Por Manuel Arboccó de los Heros
Psicólogo y escritor
“Si nos regalaran la inmortalidad en la Tierra, ¿Quién querría aceptar este triste presente?”
Jean-Jacques Rousseau
Nació con una mutación genética rarísima. Era el único caso registrado en la historia. No podía morir, pues sus células, tejidos, huesos y todo lo demás se regeneraban mucho más rápidamente que en los demás. Luego de algún corte, lesión o herida, inmediatamente se producía la recuperación y volvía a estar bien.
Si bien no podía enfermar, ni morir, sí envejecía. En cuanto al paso del tiempo era uno más igual que todos, pero lo hacía muy pero muy lentamente. Tenía 142 años y estaba viejísimo, arrugado como una pasa y aburrido hasta la coronilla. Había hecho de todo y ya solo quería descansar, dormir en la eternidad, morir de una vez, pero no podía. En cierto momento de su vida visitó médicos, biólogos, genetistas, psicólogos, religiosos y hasta chamanes y brujos. Recibió variadas explicaciones de lo que le pasaba, todas igualmente válidas, todas igualmente insuficientes.
El asunto es que era un caso único en la historia de la biología humana. Lo visitaron de muchas clínicas y universidades prestigiosas del mundo, le hicieron cien pruebas y doscientos estudios a cambio de generosos pagos. Fue noticia por algún tiempo y apareció en reportajes, noticieros y revistas del corazón. Luego de algunos años todos, hasta los mismos científicos, se desinteresaron del caso. Todo lo que vive también muere, menos él.
En una época incluso adoptó una posición mística creyendo que tenía una misión especial en la Tierra, tarea encomendada por los dioses. Pero no, el asunto era increíble, falto de toda lógica, aunque brutalmente simple: no se deterioraba al punto de enfermar y consecuentemente morir como todos. Se sanaba instantáneamente de cualquier lesión, accidente o infección. De joven, esta condición le pareció fascinante y llena de suerte y posibilidades. Bendijo al cielo y gozaba como loco de todos los placeres y oportunidades que esta invulnerabilidad le brindaba. Pero al pasar las décadas, este agradecimiento se convirtió en reclamo. Estaba harto, cansado y aburrido.
Desesperado y a poco de haber cumplido sus primeros cien años intentó, años atrás, suicidarse.
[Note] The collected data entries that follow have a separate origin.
(** Encrypting with Cipher::Invalid divides by zero before the test that should
    refuse it. *)
Theorem encrypt_invalid_divides_by_zero `{Allocator} `{OpenSSL} `{GCM} key src :
  (forall n, alloc_ok n = true) -> CIPHER_CTX_new = true -> key <> [] -> RAND_bytes 0 = Some [] ->
  encrypt Invalid key src = Throw (UndefinedBehaviour (lit "division by zero")).
Proof.
  intros Ha Hx Hk Hr. unfold encrypt. rewrite Hx. cbn [negb]. destruct (paddedKey_spec Invalid key Hk) as (r & -> & Hlen & _). cbn [obind].
  assert (r = []) as -> by (by apply zlen_nil).
  destruct (of_string_rep [] ltac:(done) (Ha _)) as (b & -> & _). cbn [completed obind].
  unfold random. cbn. change (int_of 0) with 0. by rewrite Hr.
Qed.

(** ** Encryption and decryption *)

Lemma wf_write_prefix b k :
  wf b -> zlen k <= size_ b ->
  exists b', write_cells b 0 (map Some k) = (Ok tt, b') /\ wf b' /\ size_ b' = size_ b /\ take (length k) (cells b') = map Some k.
Proof.
  intros Hwf Hk. pose proof (wf_cells b Hwf) as [Hlen Hb]. unfold write_cells. destruct k as [|c k]; [by exists b|].
  set (vals := map Some (c :: k)). assert (zlen vals = zlen (c :: k)) as Hv by (unfold zlen, vals; by rewrite length_map).
  assert (exists v vs, vals = v :: vs) as (v & vs & Evals) by (by eexists _, _). rewrite Evals. rewrite <- Evals. clear v vs Evals.
  destruct (Z.leb_spec (0 + zlen vals) (zlen (cells b))); [|lia]. cbn [Z.leb andb].
  change (0 <=? 0) with true. cbn [andb]. eexists. split; [done|].
  change (Z.to_nat 0) with 0%nat. rewrite take_0. cbn [app Nat.add].
  assert (length vals = length (c :: k)) as Hl by (unfold vals; by rewrite length_map).
  split; [|split; [done|]].
  - unfold wf in *. cbn [array_ size_ allocated_size]. destruct (array_ b) eqn:Ea.
    2:{ rewrite zlen_cons in Hk. pose proof (zlen_nonneg k). lia. }
    unfold zlen in *. rewrite length_app, length_drop. unfold cells in *. rewrite Ea in *. cbn [default] in *. lia.
  - change (cells (mkBytes (Some ?x) _ _)) with x. rewrite <- Hl. apply take_app_length.
Qed.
Se arrojó del piso 18 de un moderno edificio de departamentos al que logró colarse cuando el portero se descuidó y si bien se rompió todo el cuerpo, a los pocos segundos se recuperó de la salvaje caída y sentado en medio de la pista lloraba amargamente su desgracia. Maldijo el cielo aquella vez.
Pero poco antes de cumplir los 192 años, lo visitó en su sueño un duende; -ya lo había visitado cuando José era un pequeño bebé- y le dijo al oído algo que, siempre dentro del mismo sueño, lo dejó impactado y seguidamente llenó de paz.
A la mañana siguiente, el viejo José, amanecía –de forma también inexplicable- muerto. Y esta vez para siempre.
Nunca se había visto un cadáver con una sonrisa como la suya.